GOAL OF THE EXERCISE: The lines below that include "TooHeavy" are to be found and copied.

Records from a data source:
================

(** The weight of a set of transactions, as the code sums it. *)
Definition weight_of (txs : gmap N Transaction) : N := map_sum tx_weight txs.

(** [MempoolMirror::add_transactions]. *)
Definition add_transactions (m : MempoolMirror) (txs : list Transaction) : MempoolMirror :=
  {| txdata := add_loop txs (txdata m) (u64_wrap (weight_of (txdata m)));
     current_prev_hash := current_prev_hash m;
     current_nbits := current_nbits m;
     current_ntime := current_ntime m |}.

(** [staged.get(wtxid).or_else(|| self.txdata.get(wtxid))]. *)
Definition find_tx (m : MempoolMirror) (staged : gmap N Transaction) (wtxid : N)
    : option Transaction :=
  match staged !! wtxid with
  | Some tx => Some tx
  | None => txdata m !! wtxid
  end.

(** The loop of [resolve_txdata], with its three accumulators. *)
Fixpoint resolve_loop (m : MempoolMirror) (staged : gmap N Transaction) (weight_budget : N)
    (wtxids : list N) (found : list Transaction) (missing : list N) (weight : N)
    : result (list Transaction) ResolveError :=
  match wtxids with
  | [] => if decide (missing = []) then Ok found else Err (Missing missing)
  | wtxid :: rest =>
      match find_tx m staged wtxid with
      | Some tx =>
          let weight' := u64_add weight (tx_weight tx) in
          if (weight_budget <? weight')%N then Err TooHeavy
          else resolve_loop m staged weight_budget rest (found ++ [tx]) missing weight'
      | None => resolve_loop m staged weight_budget rest found (missing ++ [wtxid]) weight
      end
  end.

(** [MempoolMirror::resolve_txdata]. *)
Definition resolve_txdata (m : MempoolMirror) (wtxids : list N)
    (staged : gmap N Transaction) (weight_budget : N)
    : result (list Transaction) ResolveError :=
  resolve_loop m staged weight_budget wtxids [] [] 0.

(** ** Invariant: keyed by wtxid, and under the ceiling. *)
Definition keyed (txs : gmap N Transaction) : Prop :=
  ∀ w tx, txs !! w = Some tx → compute_wtxid tx = w.

Record mirror_ok (m : MempoolMirror) : Prop := {
  mirror_keyed : keyed (txdata m);
  mirror_weight : weight_of (txdata m) ≤ MAX_MIRROR_WEIGHT;
}.

(** An admissible iteration order. *)
Definition lists_entries (iter : gmap N Transaction → list (N * Transaction)) : Prop :=
  ∀ m, iter m ≡ₚ map_to_list m.

(** The weight of a template without its coinbase. *)
Definition block_weight (block : Block) : N := sumN tx_weight (drop 1 (block_txdata block)).

(** ** Reference definition of resolution *)
Definition resolve_spec (m : MempoolMirror) (wtxids : list N)
    (staged : gmap N Transaction) (weight_budget : N)
    : result (list Transaction) ResolveError :=
  let found := omap (find_tx m staged) wtxids in
  let missing := filter (λ w, find_tx m staged w = None) wtxids in
  if decide (sumN tx_weight found ≤ weight_budget) then
    if decide (missing = []) then Ok found else Err (Missing missing)
  else Err TooHeavy.

(** ** Lemmas *)
Context `{!BitcoinLaws _}.

Lemma mirror_limits : MAX_MIRROR_CARRY_OVER_WEIGHT = 16000000 ∧ MAX_MIRROR_WEIGHT = 20000000.
Proof.
  unfold MAX_MIRROR_WEIGHT, MAX_MIRROR_CARRY_OVER_WEIGHT. rewrite law_max_block. done.
Qed.

Lemma keyed_empty : keyed ∅.
Proof. intros w tx. by rewrite lookup_empty. Qed.

Lemma keyed_insert txs tx : keyed txs → keyed (<[compute_wtxid tx := tx]> txs).
Proof.
  intros Hk w tx'. rewrite lookup_insert_Some. intros [[<- <-]|[_ ?]]; [done|by apply Hk].
Qed.

Lemma keyed_subseteq txs1 txs2 : txs1 ⊆ txs2 → keyed txs2 → keyed txs1.
Proof. intros Hs Hk w tx Hw. apply Hk. by eapply lookup_weaken. Qed.

Lemma keyed_union txs1 txs2 : keyed txs1 → keyed txs2 → keyed (txs1 ∪ txs2).
Proof.
  intros H1 H2 w tx. rewrite lookup_union_Some_raw. intros [?|[_ ?]]; [by apply H1|by apply H2].
Qed.

(** In two keyed maps equal keys hold equal transactions. *)
Lemma keyed_agree txs1 txs2 w tx1 tx2 :
  keyed txs1 → keyed txs2 → txs1 !! w = Some tx1 → txs2 !! w = Some tx2 → tx1 = tx2.
Proof.
  intros H1 H2 E1 E2. apply law_wtxid_inj. by rewrite (H1 _ _ E1), (H2 _ _ E2).
Qed.

Lemma template_fold_keyed txs m :
  keyed m → keyed (foldl (λ m tx, <[compute_wtxid tx := tx]> m) m txs).
Proof.
  revert m. induction txs as [|tx txs IH]; intros m Hk; simpl; [done|].
  by apply IH, keyed_insert.
Qed.

Lemma template_keyed block : keyed (template_of block).
Proof. apply template_fold_keyed, keyed_empty. Qed.

Lemma template_fold_weight txs m :
  keyed m →
  weight_of (foldl (λ m tx, <[compute_wtxid tx := tx]> m) m txs)
    ≤ weight_of m + sumN tx_weight txs.
Proof.
  revert m. induction txs as [|tx txs IH]; intros m Hk; simpl; [rewrite sumN_nil; lia|].
  etrans; [apply IH; by apply keyed_insert|]. rewrite sumN_cons.
  unfold weight_of. destruct (m !! compute_wtxid tx) as [tx'|] eqn:E.
  - assert (tx' = tx) as -> by (apply law_wtxid_inj; by apply Hk).
    rewrite insert_id by done. lia.
  - rewrite map_sum_insert by done. lia.
Qed.

Lemma template_weight block : weight_of (template_of block) ≤ block_weight block.
Proof.
  etrans; [apply template_fold_weight, keyed_empty|].
  unfold weight_of, block_weight. by rewrite map_sum_empty.
Qed.

Lemma template_fold_lookup txs m tx :
  keyed m → (m !! compute_wtxid tx = Some tx ∨ tx ∈ txs) →
  foldl (λ m tx, <[compute_wtxid tx := tx]> m) m txs !! compute_wtxid tx = Some tx.
Proof.
  revert m. induction txs as [|tx' txs IH]; intros m Hk Hin; simpl.
  { destruct Hin as [|Hin]; [done|]. by apply not_elem_of_nil in Hin. }
  apply IH; [by apply keyed_insert|].
  destruct Hin as [Hm|[->|Hin]%elem_of_cons].
  - left. destruct (decide (compute_wtxid tx' = compute_wtxid tx)) as [E|Hne].
    + apply law_wtxid_inj in E as ->. apply lookup_insert_eq.
    + by rewrite lookup_insert_ne.
  - left. apply lookup_insert_eq.
  - by right.
Qed.

Lemma template_fold_elem txs (m : gmap N Transaction) w tx :
  foldl (λ m tx, <[compute_wtxid tx := tx]> m) m txs !! w = Some tx →
  m !! w = Some tx ∨ tx ∈ txs.
Proof.
  revert m. induction txs as [|tx' txs IH]; intros m; simpl; [by left|].
  intros [Hm|Hin]%IH; [|right; by right].
  apply lookup_insert_Some in Hm as [[_ ->]|[_ ?]]; [right; left|by left].
Qed.

Lemma template_elem block w tx :
  template_of block !! w = Some tx → tx ∈ drop 1 (block_txdata block).
Proof. intros [Hm|?]%template_fold_elem; [by rewrite lookup_empty in Hm|done]. Qed.

(** The entries [retain_carried] keeps are a sublist of those it visits. *)
Lemma retain_carried_sublist template entries carried :
  sublist (retain_carried template entries carried) entries.
Proof.
  revert carried. induction entries as [|[w tx] entries IH]; intros carried; simpl.
  - constructor.
  - case_decide; [by constructor|]. case_match; by constructor.
Qed.

(** What it keeps beyond the template fits in what is left of the budget. *)
Lemma retain_carried_weight template entries carried :
  carried + sumN (λ e, tx_weight e.2) entries < u64_modulus →
  sumN (λ e, tx_weight e.2)
    (filter (λ e, template !! e.1 = None) (retain_carried template entries carried))
  ≤ MAX_MIRROR_CARRY_OVER_WEIGHT - carried.
Proof.
  revert carried. induction entries as [|[w tx] entries IH]; intros carried; simpl;
    [rewrite filter_nil, !sumN_nil; lia|]. rewrite sumN_cons. simpl. intros Hlt.
  case_decide as Ht.
  - rewrite filter_cons_False by (simpl; destruct Ht; congruence). apply IH. lia.
  - apply eq_None_not_Some in Ht. rewrite u64_add_small by lia.
    destruct (N.leb_spec (carried + tx_weight tx) MAX_MIRROR_CARRY_OVER_WEIGHT).
    + rewrite filter_cons_True, sumN_cons by done. simpl.
      specialize (IH (carried + tx_weight tx)). lia.
    + specialize (IH (carried + tx_weight tx)). lia.
Qed.

(** Entries of the template are always kept. *)
Lemma retain_carried_template template entries carried e :
  e ∈ entries → is_Some (template !! e.1) → e ∈ retain_carried template entries carried.
Proof.
  revert carried. induction entries as [|[w tx] entries IH]; intros carried;
    [by intros ?%elem_of_nil|].
  rewrite elem_of_cons. intros [->|Hin] Ht; simpl.
  - rewrite decide_True by done. left.
  - case_decide; [right; by apply IH|]. case_match; [right|]; by apply IH.
Qed.

Lemma retained_map_spec iter template kept :
  lists_entries iter → keyed kept →
  let retained := retain_carried template (iter kept) 0 in
  NoDup retained.*1 ∧ list_to_map retained ⊆ kept.
Proof.
  intros Hiter Hk retained.
  pose proof (retain_carried_sublist template (iter kept) 0) as Hsub.
  assert (NoDup retained.*1) as Hnd.
  { eapply sublist_NoDup; [|by apply fmap_sublist].
    rewrite (Hiter kept). apply NoDup_fst_map_to_list. }
  split; [done|]. apply map_subseteq_spec. intros w tx Hw.
  apply elem_of_list_to_map_2 in Hw. eapply elem_of_sublist in Hw; [|done].
  by rewrite (Hiter kept), elem_of_map_to_list in Hw.
Qed.

(** The union with the template only adds what was kept outside of it. *)
Lemma union_template template (kept : gmap N Transaction) :
  keyed kept → keyed template →
  kept ∪ template = filter (λ e, template !! e.1 = None) kept ∪ template.
Proof.
  intros Hk Ht. apply map_eq. intros w. apply option_eq. intros tx.
  rewrite !lookup_union_Some_raw, map_lookup_filter_Some, map_lookup_filter_None. simpl.
  destruct (template !! w) as [tx'|] eqn:E.
  - split.
    + intros [Hw|[? ?]]; [|naive_solver].
      right. rewrite (keyed_agree kept template w tx tx') by done. naive_solver.
    + intros [[_ ?]|[_ ?]]; [done|]. simplify_eq.
      destruct (kept !! w) as [tx'|] eqn:Ew; [|naive_solver].
      left. f_equal. by apply (keyed_agree kept template w).
  - naive_solver.
Qed.

Lemma kept_ok m prev :
  mirror_ok m →
  let kept := if decide (current_prev_hash m = Some prev) then txdata m else ∅ in
  keyed kept ∧ weight_of kept ≤ MAX_MIRROR_WEIGHT.
Proof.
  intros [Hk Hw]. simpl. case_decide; [done|]. split; [apply keyed_empty|].
  unfold weight_of. rewrite map_sum_empty. lia.
Qed.

Lemma update_weight iter m block :
  lists_entries iter → mirror_ok m →
  weight_of (txdata (update iter m block)) ≤ MAX_MIRROR_CARRY_OVER_WEIGHT + block_weight block.
Proof.
  intros Hiter Hok. destruct mirror_limits as [Hc Hm].
  pose proof (kept_ok m (hdr_prev_blockhash (header block)) Hok) as [Hk Hw].
  unfold update. cbn [txdata]. revert Hk Hw. generalize (if decide (current_prev_hash m =
    Some (hdr_prev_blockhash (header block))) then txdata m else ∅).
  intros kept Hk Hw. pose proof (template_keyed block) as Ht.
  pose proof (template_weight block) as Hb. set (template := template_of block) in *.
  destruct (retained_map_spec iter template kept Hiter Hk) as [Hnd Hsub].
  rewrite union_template by (done || by eapply keyed_subseteq).
  unfold weight_of in *. rewrite map_sum_union.
  - rewrite map_sum_filter_of_list by done.
    pose proof (retain_carried_weight template (iter kept) 0) as Hcw.
    rewrite (map_sum_perm tx_weight kept (iter kept) (Hiter kept)) in Hcw.
    unfold u64_modulus in Hcw. lia.
  - apply map_disjoint_spec. intros w tx1 tx2. rewrite map_lookup_filter_Some. simpl.
    intros [_ ?] ?. congruence.
Qed.

Lemma update_keyed iter m block :
  lists_entries iter → mirror_ok m → keyed (txdata (update iter m block)).
Proof.
  intros Hiter Hok. unfold update. cbn [txdata].
  destruct (kept_ok m (hdr_prev_blockhash (header block)) Hok) as [Hk _].
  apply keyed_union; [|apply template_keyed].
  eapply keyed_subseteq; [|exact Hk]. by apply retained_map_spec.
Qed.

(** One pass of the commit loop: the ceiling, what was held, what is new. *)
Lemma add_loop_spec txs held :
  keyed held → weight_of held ≤ MAX_MIRROR_WEIGHT →
  let held' := add_loop txs held (weight_of held) in
  keyed held' ∧ weight_of held' ≤ MAX_MIRROR_WEIGHT ∧ held ⊆ held' ∧
  ∀ w tx, held' !! w = Some tx → held !! w = Some tx ∨ tx ∈ txs ∧ compute_wtxid tx = w.
Proof.
  destruct mirror_limits as [_ Hm].
  revert held. induction txs as [|tx txs IH]; intros held Hk Hw; simpl.
  { split_and!; [done..|]. by left. }
  case_decide as Hs.
  { destruct (IH held Hk Hw) as (? & ? & ? & Hnew). split_and!; [done..|].
    intros w tx' Hw'. destruct (Hnew w tx' Hw') as [|[? ?]]; [by left|]. right.
    split; [by right|done]. }
  apply eq_None_not_Some in Hs. pose proof (law_weight_small tx) as Hsm.
  rewrite u64_add_small by (unfold u64_modulus; lia).
  destruct (N.ltb_spec MAX_MIRROR_WEIGHT (weight_of held + tx_weight tx)) as [Hlt|Hge].
  { split_and!; [done..|]. by left. }
  assert (weight_of (<[compute_wtxid tx := tx]> held) = weight_of held + tx_weight tx) as Hins.
  { unfold weight_of. rewrite map_sum_insert by done. lia. }
  rewrite <-Hins. destruct (IH (<[compute_wtxid tx := tx]> held)) as (? & ? & Hsub & Hnew).
  { by apply keyed_insert. } { lia. }
  split_and!; [done..| |].
  - etrans; [by apply insert_subseteq|done].
  - intros w tx' Hw'. destruct (Hnew w tx' Hw') as [Hin|[? ?]].
    + apply lookup_insert_Some in Hin as [[<- <-]|[_ ?]]; [right; split; [left|done]|by left].
    + right. split; [by right|done].
Qed.

(** When everything fits, everything supplied ends up held. *)
Lemma add_loop_complete txs held :
  keyed held → weight_of held + sumN tx_weight txs ≤ MAX_MIRROR_WEIGHT →
  ∀ tx, tx ∈ txs → add_loop txs held (weight_of held) !! compute_wtxid tx = Some tx.
Proof.
  destruct mirror_limits as [_ Hm].
  revert held. induction txs as [|tx0 txs IH]; intros held Hk; [by intros _ ? ?%elem_of_nil|].
  rewrite sumN_cons. intros Hw tx Hin. simpl. case_decide as Hs.
  - apply elem_of_cons in Hin as [->|Hin]; [|apply IH; [done|lia|done]].
    destruct Hs as [tx' Htx']. assert (tx' = tx0) as -> by (apply law_wtxid_inj; by apply Hk).
    destruct (add_loop_spec txs held Hk) as (_ & _ & Hsub & _); [lia|].
    by eapply lookup_weaken.
  - apply eq_None_not_Some in Hs. rewrite u64_add_small by (unfold u64_modulus; lia).
    rewrite (proj2 (N.ltb_ge _ _)) by lia.
    assert (weight_of (<[compute_wtxid tx0 := tx0]> held) = weight_of held + tx_weight tx0) as Hins.
    { unfold weight_of. rewrite map_sum_insert by done. lia. }
    rewrite <-Hins. apply elem_of_cons in Hin as [->|Hin].
    + destruct (add_loop_spec txs (<[compute_wtxid tx0 := tx0]> held)) as (_ & _ & Hsub & _);
        [by apply keyed_insert|lia|].
      eapply lookup_weaken; [apply lookup_insert_eq|done].
    + apply IH; [by apply keyed_insert|lia|done].
Qed.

================

ANSWER TO THE EXERCISE:
          if (weight_budget <? weight')%N then Err TooHeavy
  else Err TooHeavy.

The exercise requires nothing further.